Em 2009, Cristina Kirchner nacionalizou as transmissões de partidas de futebol. Antes disso, elas tinham sido negociadas por preços astronômicos a canais pagos. A nacionalização do futebol deixou vários empresários insatisfeitos e os posicionou contra a então presidente. Por outro lado, a decisão alegrou os fãs de futebol, que, como sabemos, não são poucos na Argentina. Afinal, a partir de então o esporte passou a ser uma atração grátis, exibida pela televisão pública.
A TV Pública argentina passou por altos e baixos. Seus históricos estúdios já viram nascer várias estrelas do passado, depois formaram vários dos que atuam no cinema e no teatro. Porém, há tempos que sua estrutura pede novos investimentos, alguns de seus programas jornalísticos poderiam ter mais refinamento, e sua dramaturgia já conheceu dias melhores.
Mas, se algo de bastante positivo a TV Pública argentina realizou nestes últimos anos foi investir em uma programação educativa infantil para a faixa de 2 a 12 anos, de grande qualidade.
Nascido como um programa do canal Encuentro, também da TV Pública, o “Paka Paka” (que é o modo como se designa o jogo de pega-pega em quéchua), logo ganhou visibilidade e virou um canal à parte dentro da estatal. O “Paka Paka” venceu diversos prêmios da categoria e também foi indicado ao Emmy Kids, em 2022.
Pois o “Paka Paka”, e a TV Pública em geral, é a nova vítima de Javier Milei. O candidato hoje favorito a ganhar as eleições presidenciais já disse que pretende acabar com a TV Pública, entre as tantas instituições pelas quais passaria sua “motosserra”.
Na última semana, a polêmica escalou de proporção, com declarações infelizes, quase infantis, movidas pela fúria ideológica de Ramiro Marra, candidato de Milei para o governo da cidade de Buenos Aires (que tem status de província).
Marra foi questionado por uma repórter sobre por que acabar com a TV Pública. “Porque minha mãe diz que o que fazem ali é doutrinar as pessoas. Então vamos vender o imóvel para ajudar a diminuir a pobreza.”
As afirmações do candidato viralizaram nas redes, sob críticas de especialistas em programação infantil, pais, mães e professores.
Na trama do “Paka Paka”, o principal protagonista é o menino Zamba, um personagem animado que percorre os principais acontecimentos da Argentina.
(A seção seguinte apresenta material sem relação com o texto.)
(** [bottom_nominations.nominations.remove(0)] panics on an empty list. *)
Definition remove_first (l : list Bond) : P (Bond * list Bond) :=
  match l with x :: l' => ret (x, l') | [] => trap end.

Definition rm_top_nomination (c : CandidateMetadata) (candidate nominator : AccountId)
    : P (CandidateMetadata * bool) :=
  let old_voting_power := c_voting_power c in
  let* tops := get TopNominations in
  let* top := ok_or (tops !! candidate) (Staking CandidateDNE) in
  let* actual_amount := ok_or (taken_amount nominator (ns_nominations top))
                          (Staking NominationDNE) in
  let top := mkNominations (bonds_of_others nominator (ns_nominations top))
               (sat_sub (ns_total top) actual_amount) in
  let* ' (c, top) :=
    (if decide (c_bottom_capacity c = CapEmpty) then ret (c, top)
     else
       let* bottoms := get BottomNominations in
       let* bottom := ok_or (bottoms !! candidate) (Staking BottomNominationDNE) in
       let* ' (highest_bottom_nomination, rest) := remove_first (ns_nominations bottom) in
       let bottom :=
         mkNominations rest (sat_sub (ns_total bottom) (b_amount highest_bottom_nomination)) in
       let c := reset_bottom_data c bottom in
       do* mutate BottomNominations <[candidate := bottom]> in
       ret (c, insert_sorted_greatest_to_least top highest_bottom_nomination)) in
  let* c := reset_top_data c candidate top in
  let c := c <| c_nomination_count ::= fun n => sat_sub n 1 |> in
  do* mutate TopNominations <[candidate := top]> in
  ret (c, old_voting_power =? c_voting_power c).

Definition rm_bottom_nomination (c : CandidateMetadata) (candidate nominator : AccountId)
    : P (CandidateMetadata * bool) :=
  let* bottoms := get BottomNominations in
  let* bottom := ok_or (bottoms !! candidate) (Staking BottomNominationDNE) in
  let* actual_amount := ok_or (taken_amount nominator (ns_nominations bottom))
                          (Staking NominationDNE) in
  let bottom := mkNominations (bonds_of_others nominator (ns_nominations bottom))
                  (sat_sub (ns_total bottom) actual_amount) in
  let c := reset_bottom_data c bottom in
  let c := c <| c_nomination_count ::= fun n => sat_sub n 1 |> in
  do* mutate BottomNominations <[candidate := bottom]> in
  ret (c, false).

(** [let result = first; if result == Err(nomination_dne_err) { second } else { result }] *)
Definition or_else_nomination_dne {A} (first second : P A) : P A :=
  let* r := attempt first in
  match r with
  | inr a => ret a
  | inl e => if is_nomination_dne e then second else fail e
  end.

Definition rm_nomination_if_exists (c : CandidateMetadata) (candidate nominator : AccountId)
    (amount : Balance) : P (CandidateMetadata * bool) :=
  let amount_geq_lowest_top := c_lowest_top_nomination_amount c <=? amount in
  let top_is_not_full := negb (bool_decide (c_top_capacity c = CapFull)) in
  let lowest_top_eq_highest_bottom :=
    c_lowest_top_nomination_amount c =? c_highest_bottom_nomination_amount c in
  if top_is_not_full || (amount_geq_lowest_top && negb lowest_top_eq_highest_bottom)
  then rm_top_nomination c candidate nominator
  else if amount_geq_lowest_top && lowest_top_eq_highest_bottom
  then or_else_nomination_dne (rm_top_nomination c candidate nominator)
         (rm_bottom_nomination c candidate nominator)
  else rm_bottom_nomination c candidate nominator.
(* ===== verification/NominatorOps.v ===== *)
(** * Nominators acting on candidates

    The methods of [Nominator] in [pallets/bfc-staking/src/lib.rs] that reach
    the candidate of a nomination and the balances, and
    [Pallet::nominator_leaves_candidate] of [impls.rs]. *)

From S2P Require Import Prelude Errors Primitives StakingTypes Nominations Nominator Candidate.
Local Open Scope Z_scope.
Local Open Scope frame_scope.

Section Operations.
Context `{Config}.

(** [Pallet::nominator_leaves_candidate] *)
Definition nominator_leaves_candidate (candidate nominator : AccountId) (amount : Balance)
    : P unit :=
  let* infos := get CandidateInfo in
  let* state := ok_or (infos !! candidate) (Staking CandidateDNE) in
  let* ' (state, _) := rm_nomination_if_exists state candidate nominator amount in
  do* currency_unreserve nominator amount in
  let* total := get Total in
  do* put Total (sat_sub total amount) in
  do* mutate CandidateInfo <[candidate := state]> in
  deposit_event (EvNominatorLeftCandidate nominator candidate amount (c_voting_power state)).

(** [Nominator::increase_nomination] *)
Definition nominator_increase_nomination (n : Nominator) (candidate : AccountId)
    (amount : Balance) : P Nominator :=
  match n_nominations n !! candidate with
  | Some before_amount =>
      let n := n <| n_nominations ::= <[candidate := u128_add before_amount amount]> |>
                 <| n_total ::= fun t => u128_add t amount |> in
      let* infos := get CandidateInfo in
      let* validator_state := ok_or (infos !! candidate) (Staking CandidateDNE) in
      do* currency_reserve (n_id n) amount in
      let* ' (validator_state, in_top) :=
        increase_nomination validator_state candidate (n_id n) before_amount amount in
      do* update_active candidate (c_voting_power validator_state) in
      let* total := get Total in
      do* put Total (u128_sat_add total amount) in
      do* mutate CandidateInfo <[candidate := validator_state]> in
      do* mutate NominatorState <[n_id n := n]> in
      do* deposit_event (EvNominationIncreased (n_id n) candidate amount in_top) in
      ret n
  | None => fail (Staking NominationDNE)
  end.

(** The [Revoke] arm of [Nominator::execute_pending_request]. *)
Definition execute_revoke (n : Nominator) (candidate : AccountId) (amount : Balance) : P unit :=
  let* leaving :=
    (if (size (n_nominations n) =? 1)%nat then ret true
     else
       do* ensure (amount <=? u128_sub (n_total n) MinNominatorStk)
             (Staking NominatorBondBelowMin) in
       ret false) in
  let n := n <| n_requests ::= fun p =>
                  p <| p_less_total ::= fun t => sat_sub t amount |>
                    <| p_revocations_count ::= fun c => sat_sub c 1 |> |> in
  let n := fst (rm_nomination n candidate) in
  do* nominator_leaves_candidate candidate (n_id n) amount in
  do* deposit_event (EvNominationRevoked (n_id n) candidate amount) in
  if (leaving : bool) then
    do* mutate NominatorState (delete (n_id n)) in
    deposit_event (EvNominatorLeft (n_id n) amount)
  else mutate NominatorState <[n_id n := n]>.

(** The [Decrease] arm of [Nominator::execute_pending_request]. *)
Definition execute_decrease (n : Nominator) (candidate : AccountId) (amount : Balance) : P unit :=
  let n := n <| n_requests ::= fun p => p <| p_less_total ::= fun t => sat_sub t amount |> |> in
  match n_nominations n !! candidate with
  | Some amount_before =>
      if amount <? amount_before then
        let n := n <| n_nominations ::= <[candidate := sat_sub amount_before amount]> |>
                   <| n_total ::= fun t => sat_sub t amount |> in
        let new_total := n_total n in
        do* ensure (MinNomination <=? new_total) (Staking NominationBelowMin) in
        do* ensure (MinNominatorStk <=? new_total) (Staking NominatorBondBelowMin) in
        let* infos := get CandidateInfo in
        let* validator := ok_or (infos !! candidate) (Staking CandidateDNE) in
        do* currency_unreserve (n_id n) amount in
        let* ' (validator, in_top) :=
          decrease_nomination validator candidate (n_id n) amount_before amount in
        do* mutate CandidateInfo <[candidate := validator]> in
        let* total := get Total in
        do* put Total (sat_sub total amount) in
        do* mutate NominatorState <[n_id n := n]> in
        deposit_event (EvNominationDecreased (n_id n) candidate amount in_top)
      else fail (Staking NominationBelowMin)
  | None => fail (Staking NominationDNE)
  end.

(** [Nominator::execute_pending_request] *)
Definition execute_pending_request (n : Nominator) (candidate : AccountId) : P unit :=
  let* now := get round_index in
  let* request := ok_or (p_requests (n_requests n) !! candidate)
                    (Staking PendingNominationRequestDNE) in
  let n := n <| n_requests ::= fun p => p <| p_requests ::= delete candidate |> |> in
  do* ensure (r_when_executable request <=? now) (Staking PendingNominationRequestNotDueYet) in
  match r_action request with
  | Revoke => execute_revoke n candidate (r_amount request)
  | Decrease => execute_decrease n candidate (r_amount request)
  end.
End Operations.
Ainda que a visão da história de Zamba puxe para o nacionalismo, os fatos importantes são mostrados de forma didática e com conteúdo crítico próprio para o entendimento de uma criança.
Marra foi novamente questionado sobre a TV pública no dia seguinte, desta vez especificamente sobre o “Paka Paka”. O jornalista Tomás Méndez perguntou a ele o que havia de errado com o desenho animado.
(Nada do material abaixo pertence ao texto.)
Definition compute_top_candidates (s : Storage) : list AccountId * list AccountId :=
  let candidates := get_sorted_candidates s in
  let full_candidates := filter (fun c => eligible s true c = true) candidates in
  let basic_candidates := filter (fun c => eligible s false c = true) candidates in
  (get_top_n_candidates full_candidates (Z.to_nat (MaxFullSelected s)) MinFullValidatorStk,
   get_top_n_candidates basic_candidates (Z.to_nat (MaxBasicSelected s)) MinBasicValidatorStk).

Definition snapshot_validator (now : RoundIndex) (acc : Z * Z * Balance) (validator : AccountId)
    : P (Z * Z * Balance) :=
  let '(validator_count, nomination_count, total) := acc in
  let* infos := get CandidateInfo in
  let* state := expect (infos !! validator) in
  let* tops := get TopNominations in
  let* top_nominations := expect (tops !! validator) in
  let snapshot :=
    mkValidatorSnapshot (c_bond state) (ns_nominations top_nominations) (c_voting_power state) in
  do* mutate AtStake <[(now, validator) := snapshot]> in
  do* mutate CandidateInfo <[validator := set_is_selected state true]> in
  do* deposit_event (EvValidatorChosen now validator (c_voting_power state)) in
  ret (u32_add validator_count 1, u32_add nomination_count (c_nomination_count state),
       u128_add total (c_voting_power state)).

Definition collect_validator_snapshot (now : RoundIndex) (validators : list AccountId)
    : P (Z * Z * Balance) :=
  fold_each validators (0, 0, 0) (snapshot_validator now).

(** A [BTreeSet] turned into a [BoundedBTreeSet], or a panic. *)
Definition bounded_set (l : list AccountId) : P (gset N) :=
  let set := list_to_set l : gset N in
  if Z.of_nat (size set) <=? MAX_AUTHORITIES then ret set else trap.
Marra respondeu: “Uma criança me disse que mostram os espanhóis como maus e os argentinos como bons [durante a colonização]”. Méndez então perguntou: “E não te parece, naquela situação, que foi assim? Mataram 90% dos nossos povos originários?”
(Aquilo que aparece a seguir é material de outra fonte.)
(* ===== verification/StakingCalls.v ===== *)
(** * Extrinsics of the staking pallet

    The calls of [pallets/bfc-staking/src/pallet/mod.rs] in the order of their
    call index, and the genesis build. Each is run by the runtime under
    [dispatch], which rolls a failed call back. *)

From S2P Require Import Prelude Errors Primitives StakingTypes Nominations Nominator Candidate NominatorOps Inflation StakingImpls.
Local Open Scope Z_scope.
Local Open Scope frame_scope.

(** ** Governance *)

Section Governance.
Context `{Config}.

Definition set_staking_expectations (origin : Origin) (expectations : Range) : P unit :=
  do* ensure (monetary_governance origin) BadOrigin in
  do* ensure (range_is_valid expectations) (Staking InvalidSchedule) in
  let* config := get InflationConfig in
  do* ensure (negb (bool_decide (inf_expect config = expectations))) (Staking NoWritingSameValue) in
  let config := set_expectations config expectations in
  do* put InflationConfig config in
  deposit_event (EvStakeExpectationsSet (rg_min (inf_expect config)) (rg_ideal (inf_expect config))
                   (rg_max (inf_expect config))).

Definition set_inflation (origin : Origin) (schedule : Range) : P unit :=
  do* ensure (monetary_governance origin) BadOrigin in
  do* ensure (range_is_valid schedule) (Staking InvalidSchedule) in
  do* ensure (from_percent 1 <=? rg_min schedule) (Staking InvalidSchedule) in
  let* config := get InflationConfig in
  do* ensure (negb (bool_decide (inf_annual config = schedule))) (Staking NoWritingSameValue) in
  let config := mkInflationInfo (inf_expect config) schedule (inf_round config) in
  let* config := set_round_from_annual config schedule in
  do* put InflationConfig config in
  deposit_event
    (EvInflationSet (rg_min (inf_annual config)) (rg_ideal (inf_annual config))
       (rg_max (inf_annual config)) (rg_min (inf_round config)) (rg_ideal (inf_round config))
       (rg_max (inf_round config))).

Definition set_max_full_selected (origin : Origin) (new : Z) : P unit :=
  do* ensure_root origin in
  do* ensure (1 <=? new) (Staking CannotSetBelowMin) in
  let* old := get MaxFullSelected in
  do* ensure (negb (old =? new)) (Staking NoWritingSameValue) in
  let* round := get Round in
  do* ensure (new <=? round_length round)
        (Staking RoundLengthMustBeAtLeastTotalSelectedValidators) in
  do* put MaxFullSelected new in
  let* basic := get MaxBasicSelected in
  do* put MaxTotalSelected (u32_add new basic) in
  deposit_event (EvMaxFullSelectedSet old new).

Definition set_max_basic_selected (origin : Origin) (new : Z) : P unit :=
  do* ensure_root origin in
  do* ensure (1 <=? new) (Staking CannotSetBelowMin) in
  let* old := get MaxBasicSelected in
  do* ensure (negb (old =? new)) (Staking NoWritingSameValue) in
  let* round := get Round in
  do* ensure (new <=? round_length round)
        (Staking RoundLengthMustBeAtLeastTotalSelectedValidators) in
  do* put MaxBasicSelected new in
  let* full := get MaxFullSelected in
  do* put MaxTotalSelected (u32_add new full) in
  deposit_event (EvMaxBasicSelectedSet old new).

Definition set_default_validator_commission (origin : Origin) (new : Perbill) (tier : TierType)
    : P unit :=
  do* ensure_root origin in
  match tier with
  | Full =>
      let* old := get DefaultFullValidatorCommission in
      do* ensure (negb (old =? new)) (Staking NoWritingSameValue) in
      let* max := get MaxFullValidatorCommission in
      do* ensure (new <=? max) (Staking CannotSetAboveMax) in
      do* put DefaultFullValidatorCommission new in
      deposit_event (EvDefaultValidatorCommissionSet old new tier)
  | Basic =>
      let* old := get DefaultBasicValidatorCommission in
      do* ensure (negb (old =? new)) (Staking NoWritingSameValue) in
      let* max := get MaxBasicValidatorCommission in
      do* ensure (new <=? max) (Staking CannotSetAboveMax) in
      do* put DefaultBasicValidatorCommission new in
      deposit_event (EvDefaultValidatorCommissionSet old new tier)
  | All =>
      let* old_full := get DefaultFullValidatorCommission in
      do* ensure (negb (old_full =? new)) (Staking NoWritingSameValue) in
      let* max_full := get MaxFullValidatorCommission in
      do* ensure (new <=? max_full) (Staking CannotSetAboveMax) in
      let* old_basic := get DefaultBasicValidatorCommission in
      do* ensure (negb (old_basic =? new)) (Staking NoWritingSameValue) in
      let* max_basic := get MaxBasicValidatorCommission in
      do* ensure (new <=? max_basic) (Staking CannotSetAboveMax) in
      do* put DefaultFullValidatorCommission new in
      do* put DefaultBasicValidatorCommission new in
      do* deposit_event (EvDefaultValidatorCommissionSet old_full new Full) in
      deposit_event (EvDefaultValidatorCommissionSet old_basic new Basic)
  end.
E Marra: “Meu bisavô era espanhol e não era mau. Eu também tenho passaporte espanhol e não sou mau”.
O jornalista riu. “O fato de você ser espanhol não te exime de criticar o que os espanhóis daquela época fizeram”, disse, lembrando que até o rei Juan Carlos pediu desculpas pela colonização espanhola, em 1990.
Para o historiador Felipe Pigna, “ser espanhol não impede a capacidade de criticar as coisas que a Espanha fez de errado na história”.
O episódio seria apenas uma anedota caso não expusesse, de modo tão cristalino, a qualidade intelectual dos quadros que Milei teve de juntar às pressas para que fossem candidatos a congressistas ou prefeitos por sua força política. Sua própria formação como “ultraliberais” ou “ultradireitistas” parece baseada em meia dúzia de banalidades politicamente incorretas.